Shepherd: From a surface technology perspective, we need to continue to drive the conversation with surgeons around the nano-architecture of an interbody device and its ability to drive bone growth. As surgeons become more comfortable with the concept that the implant is heavily involved in the bone growth process, the more accepted the implants will become. In addition, the dramatically increased access to surgeons and hospital systems our recently-awarded Section X new technology code from CMS affords us is essential to enabling surgeons to use our products. And from a standards perspective, I feel it is important to update some of the ASTM standards so that they accurately mimic the stresses the implants will see in situ. For instance, the standards used to assess particulate debris generated under shear are significantly lower than what the implant experiences during implantation. In the name of patient safety, the standards should be scrutinized further.
Fenske: Can you please expand on the nanotech clearance you’ve received?
Shepherd: Our nanoLOCK surface technology has received two differentiated government agency designations that highlight its uniqueness within the interbody fusion device market. In late 2014, Titan Spine added an additional U.S. Food and Drug Administration (FDA) clearance for “nano-textured surface” to the product line’s initial 510(k), making our spinal implants the first and only FDA-cleared interbody fusion devices to feature nanotechnology. In October 2016, nanoLOCK was granted sole access to the new nanotextured interbody device new technology code, formally known as an “ICD-10pcs New Technology Section X Code,” by the U.S. Centers for Medicare & Medicaid Services (CMS).
Fenske: How has industry responded to your technology? 
Shepherd: We are seeing a significant shift going on right now in interbody devices as the market is moving away from PEEK and toward our core competency of surface-enhanced titanium devices. Our competitors are now producing titanium products, which is validating and demonstrates that we have put a dent in the market that we are now seeing legacy companies heavily investing in producing and marketing titanium products.
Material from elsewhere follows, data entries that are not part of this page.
Lemma mutateDataFuncs_keep : Forall keeps mutateDataFuncs.
Proof.
  repeat constructor; auto using flip_bit_keeps, insert_bytes_keeps, remove_bytes_keeps, append_bytes_keeps, replace_int_keeps, add_int_keeps, set_interesting_keeps.
Qed.
Lemma mutateData_keeps fuel data r : fits data →
  returns (mutateData fuel data minLen maxLen r) (λ o, match o with Some (d, _) => fits d | None => True end).
Proof.
  revert data r. induction fuel as [|fuel IH]; intros data r Hf; cbn [mutateData]; [by apply returns_Ret|].
  change (len mutateDataFuncs) with 7. draw_step. eapply returns_bind; [apply returns_index; [done|apply mutateDataFuncs_keep]|].
  intros f Hk. eapply returns_bind; [by apply Hk|]. intros [[d stop] r1] Hd. cbn [fst] in Hd. cbn beta match.
  apply (returns_bind _ _ (λ _, True)); [destruct stop; [apply returns_oneOf; lia|by apply returns_Ret]|]. intros [st r2] _.
  draw_step; [by apply returns_Ret|by apply IH].
Qed.
End bounds.

(** ** The loop *)

Lemma append_random_zeros n data : append_random n data [] = Ret (data ++ replicate n 0, []).
Proof.
  revert data. induction n as [|n IH]; intros data; cbn [append_random replicate]; [by rewrite app_nil_r|].
  change (rand 256 []) with (Ret (0, [] : rng)). cbn [mbind outcome_bind]. rewrite IH. by rewrite <-app_assoc.
Qed.
Lemma biasedRand_rest n k r : (biasedRand n k r).2 = tl r.
Proof. reflexivity. Qed.
(** With all further draws zero, one round is enough. *)
Lemma mutateData_ends data minLen maxLen : data ≠ [] ∨ 0 < maxLen → ∃ r d, mutateData 1 data minLen maxLen r = Ret (Some (d, [])).
Proof.
  intros Hne. destruct data as [|b data].
  - destruct Hne as [|Hpos]; [done|]. exists [3]. cbn [mutateData]. change (Intn (len mutateDataFuncs) [3]) with (Ret (3, [] : rng)). cbn [mbind outcome_bind].
    change (index mutateDataFuncs 3) with (Ret append_bytes). cbn [mbind outcome_bind]. unfold append_bytes. rewrite decide_False by (unfold len; cbn [length]; lia).
    pose proof (biasedRand_rest 256 10 []) as E. destruct (biasedRand 256 10 []) as [x r1]. cbn [snd tl] in E. subst r1. cbn zeta.
    rewrite append_random_zeros. by eexists.
  - exists []. cbn [mutateData]. change (Intn (len mutateDataFuncs) []) with (Ret (0, [] : rng)). cbn [mbind outcome_bind].
    change (index mutateDataFuncs 0) with (Ret flip_bit). cbn [mbind outcome_bind]. unfold flip_bit. rewrite decide_False by (unfold len; cbn [length]; lia).
    destruct (Intn_Ret (len (b :: data)) []) as (i & -> & Hi); [unfold len; cbn [length]; lia|]. cbn [mbind outcome_bind tl].
    change (Intn 8 []) with (Ret (0, [] : rng)). cbn [mbind outcome_bind]. destruct (index_Ret (b :: data) i Hi) as (x & -> & _). by eexists.
Qed.


(** A buffer that can only be empty is never mutated: the loop does not end. *)
Lemma mutateData_empty fuel minLen r : mutateData fuel [] minLen 0 r = Ret None.
Proof.
  revert r. induction fuel as [|fuel IH]; intros r; cbn [mutateData]; [done|]. change (len mutateDataFuncs) with 7.
  destruct (Intn_Ret 7 r) as (k & -> & Hk); [lia|]. cbn [mbind outcome_bind].
  assert (E : ∀ f, f ∈ mutateDataFuncs → ∀ r, ∃ r', f [] minLen 0 r = Ret ([], false, r')).
  { intros f Hf r1. assert (Hc : ∃ r', choose_int [] r1 = Ret (None, r')).
    { unfold choose_int. destruct (Intn_Ret 4 r1) as (w & -> & Hw); [lia|]. destruct (int_width_shift w Hw). cbn [mbind outcome_bind].
      rewrite decide_True by (unfold len; cbn [length]; lia). by eexists. }
    destruct Hc as [rc Hc]. repeat (apply elem_of_cons in Hf as [->|Hf]); [by exists r1..| | | |by apply not_elem_of_nil in Hf];
      unfold replace_int, add_int, set_interesting; rewrite Hc; by exists rc. }
  destruct (index_Ret mutateDataFuncs k) as (f & -> & Hf); [done|]. cbn [mbind outcome_bind]. apply list_elem_of_lookup_2 in Hf.
  destruct (E f Hf (tl r)) as [r1 ->]. cbn [mbind outcome_bind]. apply IH.
Qed.

(** ** Output sizes and images *)

Lemma mutateBufferSize_bounds fuel old size minLen maxLen r : 0 ≤ minLen ≤ maxLen → maxLen < 2 ^ 62 → minLen ≤ size ≤ maxLen →
  returns (mutateBufferSize fuel old size minLen maxLen r) (λ o, match o with Some (s, _) => minLen ≤ s ≤ maxLen ∧ s ≠ old | None => True end).
Proof.
  intros Hm Hmax. revert size r. induction fuel as [|fuel IH]; intros size r Hs; cbn [mutateBufferSize];
    (case_decide; [|apply returns_Ret; cbn; split; [lia|congruence]]); [by apply returns_Ret|].
  draw_step. cbn zeta. rewrite (i64_id minLen) by (unfold in_i64; lia). apply IH.
  pose proof (u64_range (size + u64 (z - 16))) as Hu. set (x := size +u (z -u 16)) in *. pose proof (i64_range x) as Hi. unfold in_i64 in Hi.
  rewrite u64_id by (unfold in_u64; lia). lia.
Qed.
Lemma mutateBufferSize_ends size minLen maxLen : 0 ≤ minLen < maxLen → maxLen < 2 ^ 62 → minLen ≤ size ≤ maxLen →
  ∃ r s, mutateBufferSize 1 size size minLen maxLen r = Ret (Some (s, [])).
Proof.
  intros Hm Hmax Hs. set (d := if decide (size < maxLen) then 17 else 15).
  assert (Hd : 15 ≤ d ≤ 17) by (unfold d; case_decide; lia). exists [d]. cbn [mutateBufferSize]. rewrite decide_True by done.
  unfold Intn. rewrite decide_True by lia. cbn [hd tl mbind outcome_bind]. rewrite Z.mod_small by lia. cbn zeta.
  assert (E : size +u (d -u 16) = size + (d - 16)).
  { unfold u64. rewrite Z.add_mod_idemp_r by lia. apply Z.mod_small. unfold d. case_decide; lia. }
  assert (Hr : 0 ≤ size + (d - 16) < 2 ^ 62 + 1) by (unfold d; case_decide; lia).
  rewrite E, !i64_id by (unfold in_i64; lia). rewrite u64_id by (unfold in_u64; lia).
  rewrite decide_False; [by eexists|]. unfold d. case_decide; lia.
Qed.

Lemma image_mutations_spec n hm (data0 data : list Z) r :
  (∀ r, ∃ p r', ChooseLocation hm r = Ret (p, r') ∧ 0 ≤ p < len data0) → Forall is_byte data → length data = length data0 →
  returns (image_mutations n hm data r) (λ x, Forall is_byte x.1 ∧ length x.1 = length data0).
Proof.
  intros Hc. revert data r. induction n as [|n IH]; intros data r Hd El; cbn [image_mutations]; [by apply returns_Ret|].
  destruct (Hc r) as (p & r1 & -> & Hp). cbn [mbind outcome_bind]. draw_step. destruct (int_width_shift z) as [Hw Hw1]; [lia|]. cbn zeta.
  set (width := if decide (len data < p + Z.shiftl 1 z) then 1 else Z.shiftl 1 z).
  assert (Hwidth : int_width width = true ∧ 1 ≤ width ≤ 8 ∧ p + width ≤ len data).
  { unfold width, len in *. case_decide; [split_and!; [done|lia|lia|lia]|]. split_and!; [done|lia| |lia]. apply bool_decide_eq_true in Hw. lia. }
  destruct Hwidth as (H1 & H2 & H3). eapply returns_bind; [apply randInt_spec; lia|]. intros [v r3] _. cbn beta match.
  eapply returns_bind; [apply storeInt_at_spec; [done|done|lia..]|]. intros d [Hb Hl]. apply IH; [done|congruence].
Qed.
(** An image keeps its length, and only an empty one is not mutated. *)
Lemma mutateImage_spec data r : Forall is_byte data →
  returns (mutateImage data r) (λ x, Forall is_byte x.1.1 ∧ length x.1.1 = length data ∧ x.1.2 = bool_decide (data = [])).
Proof.
  intros Hd. unfold mutateImage. case_decide as H0; [apply returns_Ret; cbn; split_and!; [done|done|]|].
  { destruct data; [done|]. unfold len in H0. cbn in H0. lia. }
  assert (Hne : data ≠ []) by (intros ->; done). destruct (heatmap_spec data Hne) as (hm & pos & -> & _ & _ & _ & Hpos & _ & Hc & Hn).
  cbn [mbind outcome_bind]. destruct (Hn r) as (n & r1 & -> & _). cbn [mbind outcome_bind].
  eapply returns_bind; [apply (image_mutations_spec _ hm data); [|done|done]|].
  { intros r2. destruct (Hc r2) as (p & -> & Hp). exists p, (tl r2). split; [done|]. apply list_elem_of_lookup_2, Hpos in Hp. apply Hp. }
  intros [d r2] [H1 H2]. apply returns_Ret. cbn [fst snd] in *. split_and!; [done|done|]. by rewrite bool_decide_false.
Qed.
Since launch in October 2016 at NASS, our nanoLOCK technology has now been utilized in 1,000 surgeries across 28 states, and we are currently in the process of signing contracts with several other large health systems. This has dramatically influenced our operations; we have had to double our sales management team to meet accelerating demand.
Fenske: What’s on the horizon for this technology and/or Titan Spine?
Shepherd: Next up for Titan, we want to focus on and continue showing surgeons our high-value technology, demonstrating how our nanoLOCK implants can better support the 30- and 90-day episode of care. Data suggests that our implants can help reduce length of stay, readmissions, post-op injections, and other metrics that affect short-term outcomes and the cost of spine surgery, and it’s up to us to differentiate on this basis to continue our growth and sales.
Fenske: What about the future of titanium in spinal implant technologies?
Shepherd: The market is overwhelmingly moving toward surface-enhanced titanium as the dominant material in spinal interbody fusion technologies. The next frontier will be to apply our surface technology expertise to other spine and orthopedic applications.
Fenske: Any other comments or thoughts you’d like to share?
Shepherd: We have enjoyed building the surface technology category in spine from the ground up and now fully embrace the challenges of maintaining our leadership position.